Both songs are brilliantly arranged, carefully and luxuriously, the first orchestral, the second jazzy, but Newman works just as well in short ensembles, his piano, drums and bass almost the only thing that sounds on the terrifying Last Night I Had a Dream, where Ry Cooder's Strat slide creates the appropriate atmosphere for Newman's lyrics with very few notes, serving as a perfect example of "less is more". When Newman talks about "a vampire" and "a ghost" appearing in his dream, they are present in Cooder's menacing notes.
  

  

Cooder's slide returns on the iconic You Can Leave Your Hat On, which would later become a hit for Joe Cocker, but stripped of all of Newman's fine irony.
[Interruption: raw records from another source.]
(** * The retrieval-augmented generation subsystem of the agent framework

    A shallow embedding of [agent/rag/document_processor.py],
    [agent/rag/vector_store.py] and [agent/rag/retrieval_tool.py].

    Conventions.
    - A Python [str] is a Rocq [string]; every character stands for the
      code point of the same number (U+0000 .. U+00FF).
    - A Python [dict] with string keys is a [gmap string _]; [d.update(e)]
      is the right-biased union.
    - A Python call that may raise returns a [result]; [try]/[except] is
      [try_except].
    - Objects of the libraries the code calls (the text splitter, the two
      vector stores, the file system) are modelled by their contents, and
      the failures they may signal are read from an explicit environment. *)

From Stdlib Require Import Ascii String ZArith QArith Lia.
From stdpp Require Import base option list gmap strings pretty.

Local Open Scope string_scope.
Local Open Scope list_scope.
Local Open Scope Z_scope.

(** ** Python strings *)

Module Py.

Definition ord (c : ascii) : Z := Z.of_N (N_of_ascii c).
Definition chr (n : Z) : ascii := ascii_of_N (Z.to_N n).

Definition len (s : string) : Z := Z.of_nat (String.length s).

(** [str.isspace] on one character of the range U+0000 .. U+00FF. *)
Definition isspace (c : ascii) : bool :=
  let n := ord c in
  ((9 <=? n) && (n <=? 13)) || ((28 <=? n) && (n <=? 32))
  || (n =? 133) || (n =? 160).

Fixpoint lstrip (s : string) : string :=
  match s with
  | String c r => if isspace c then lstrip r else s
  | EmptyString => EmptyString
  end.

Fixpoint rstrip (s : string) : string :=
  match s with
  | String c r =>
      match rstrip r with
      | EmptyString => if isspace c then EmptyString else String c EmptyString
      | r' => String c r'
      end
  | EmptyString => EmptyString
  end.

Definition strip (s : string) : string := rstrip (lstrip s).

(** [str.lower] on the range U+0000 .. U+00FF. *)
Definition lower_char (c : ascii) : ascii :=
  let n := ord c in
  if ((65 <=? n) && (n <=? 90))
     || ((192 <=? n) && (n <=? 222) && negb (n =? 215))
  then chr (n + 32) else c.

Fixpoint lower (s : string) : string :=
  match s with
  | String c r => String (lower_char c) (lower r)
  | EmptyString => EmptyString
  end.

(** [s[:n]] for [n >= 0]. *)
Fixpoint take (n : nat) (s : string) : string :=
  match n, s with
  | S n', String c r => String c (take n' r)
  | _, _ => EmptyString
  end.

(** [s[n:]] for [n >= 0]. *)
Fixpoint drop (n : nat) (s : string) : string :=
  match n, s with
  | S n', String _ r => drop n' r
  | _, _ => s
  end.

Fixpoint startswith (p s : string) : bool :=
  match p, s with
  | EmptyString, _ => true
  | String a p', String b s' => if Ascii.eqb a b then startswith p' s' else false
  | String _ _, EmptyString => false
  end.

(** [sub in s]. *)
Fixpoint contains (sub s : string) : bool :=
  startswith sub s ||
  match s with
  | String _ r => contains sub r
  | EmptyString => false
  end.

(** [s.rfind(c)] for a one-character [c]; [None] stands for [-1]. *)
Fixpoint rfind (c : ascii) (s : string) : option nat :=
  match s with
  | String a r =>
      match rfind c r with
      | Some i => Some (S i)
      | None => if Ascii.eqb a c then Some O else None
      end
  | EmptyString => None
  end.

(** [s.split(c)] for a one-character separator. *)
Fixpoint split (c : ascii) (s : string) : list string :=
  match s with
  | String a r =>
      if Ascii.eqb a c then EmptyString :: split c r
      else match split c r with
           | w :: ws => String a w :: ws
           | [] => [String a EmptyString]
           end
  | EmptyString => [EmptyString]
  end.

(** [sep.join(l)]. *)
Fixpoint join (sep : string) (l : list string) : string :=
  match l with
  | [] => EmptyString
  | [x] => x
  | x :: r => x +:+ sep +:+ join sep r
  end.

(** [s.encode('utf-8')], as a list of byte values. *)
Fixpoint encode_utf8 (s : string) : list Z :=
  match s with
  | String c r =>
      let n := ord c in
      if n <? 128 then n :: encode_utf8 r
      else Z.lor 192 (Z.shiftr n 6) :: Z.lor 128 (Z.land n 63) :: encode_utf8 r
  | EmptyString => []
  end.

End Py.

(** ** [hashlib.md5(...).hexdigest()] (RFC 1321) *)

Module MD5.

Definition mask32 : Z := 0xffffffff.
Definition add32 (a b : Z) : Z := Z.land (a + b) mask32.
Definition not32 (a : Z) : Z := Z.lxor a mask32.
Definition rotl32 (x c : Z) : Z :=
  Z.lor (Z.land (Z.shiftl x c) mask32) (Z.shiftr x (32 - c)).

Definition K : list Z :=
  [ 0xd76aa478; 0xe8c7b756; 0x242070db; 0xc1bdceee;
    0xf57c0faf; 0x4787c62a; 0xa8304613; 0xfd469501;
    0x698098d8; 0x8b44f7af; 0xffff5bb1; 0x895cd7be;
    0x6b901122; 0xfd987193; 0xa679438e; 0x49b40821;
    0xf61e2562; 0xc040b340; 0x265e5a51; 0xe9b6c7aa;
    0xd62f105d; 0x02441453; 0xd8a1e681; 0xe7d3fbc8;
    0x21e1cde6; 0xc33707d6; 0xf4d50d87; 0x455a14ed;
    0xa9e3e905; 0xfcefa3f8; 0x676f02d9; 0x8d2a4c8a;
    0xfffa3942; 0x8771f681; 0x6d9d6122; 0xfde5380c;
    0xa4beea44; 0x4bdecfa9; 0xf6bb4b60; 0xbebfbc70;
    0x289b7ec6; 0xeaa127fa; 0xd4ef3085; 0x04881d05;
    0xd9d4d039; 0xe6db99e5; 0x1fa27cf8; 0xc4ac5665;
    0xf4292244; 0x432aff97; 0xab9423a7; 0xfc93a039;
    0x655b59c3; 0x8f0ccc92; 0xffeff47d; 0x85845dd1;
    0x6fa87e4f; 0xfe2ce6e0; 0xa3014314; 0x4e0811a1;
    0xf7537e82; 0xbd3af235; 0x2ad7d2bb; 0xeb86d391 ].

Definition shifts : list Z :=
  [ 7; 12; 17; 22; 7; 12; 17; 22; 7; 12; 17; 22; 7; 12; 17; 22;
    5; 9; 14; 20; 5; 9; 14; 20; 5; 9; 14; 20; 5; 9; 14; 20;
    4; 11; 16; 23; 4; 11; 16; 23; 4; 11; 16; 23; 4; 11; 16; 23;
    6; 10; 15; 21; 6; 10; 15; 21; 6; 10; 15; 21; 6; 10; 15; 21 ].

(** Padding: a 1 bit, zeros up to 56 mod 64, the bit length on 64 bits. *)
Definition le_bytes (n : nat) (x : Z) : list Z :=
  map (fun i => Z.land (Z.shiftr x (8 * Z.of_nat i)) 255) (seq 0 n).

Definition pad (msg : list Z) : list Z :=
  let l := Z.of_nat (length msg) in
  let zeros := Z.to_nat ((55 - l) mod 64) in
  msg ++ [128] ++ repeat 0 zeros ++ le_bytes 8 (Z.land (8 * l) 0xffffffffffffffff).

Definition le_word (bs : list Z) : Z :=
  foldr (fun b acc => b + 256 * acc) 0 bs.

Fixpoint words (n : nat) (bs : list Z) : list Z :=
  match n with
  | O => []
  | S n' => le_word (firstn 4 bs) :: words n' (skipn 4 bs)
  end.

Definition state : Type := Z * Z * Z * Z.

Definition step (M : list Z) (st : state) (i : nat) : state :=
  let '(a, b, c, d) := st in
  let '(f, g) :=
    if (i <? 16)%nat then (Z.lor (Z.land b c) (Z.land (not32 b) d), i)
    else if (i <? 32)%nat then
      (Z.lor (Z.land d b) (Z.land (not32 d) c), ((5 * i + 1) mod 16)%nat)
    else if (i <? 48)%nat then
      (Z.lxor b (Z.lxor c d), ((3 * i + 5) mod 16)%nat)
    else (Z.lxor c (Z.lor b (not32 d)), ((7 * i) mod 16)%nat) in
  let F := add32 (add32 (add32 f a) (nth i K 0)) (nth g M 0) in
  (d, add32 b (rotl32 F (nth i shifts 0)), b, c).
Less bluesy and more swinging, Newman is back with his piano on Political Science, an amusing farce about an American military man wanting to drop the atomic bomb on the rest of the world. Even more stripped down is the lovely Dayton, Ohio - 1903, as it has just his limited voice and piano. The album ends with the devastating God's Song (That's Why I Love Mankind), in which a distant and cruel God laughs at his favourite joke, mankind: "I burn down your cities: how blind you must be, I take from you your children and you say how blessed are we, you all must be crazy to put your faith in me, that's why I love mankind, you really need me, that's why I love mankind".
   

Sail Away
is further proof of an enormous songwriter, both in musical detail and in the most subtle and ironic lyrics ever written. His voice may not be strong, but he knows how to make the most of it, making him one of the few songwriters of the rock era who can compare in subtlety and depth to the great songwriters of Tin Pan Alley. If you've only heard him sing "you've got a friend in him" in the Toy Story saga, do yourself a favour and dive into his must-have 70s albums, Sail Away, now 50 years old, is a perfect introduction to the wonderful world of Randy Newman.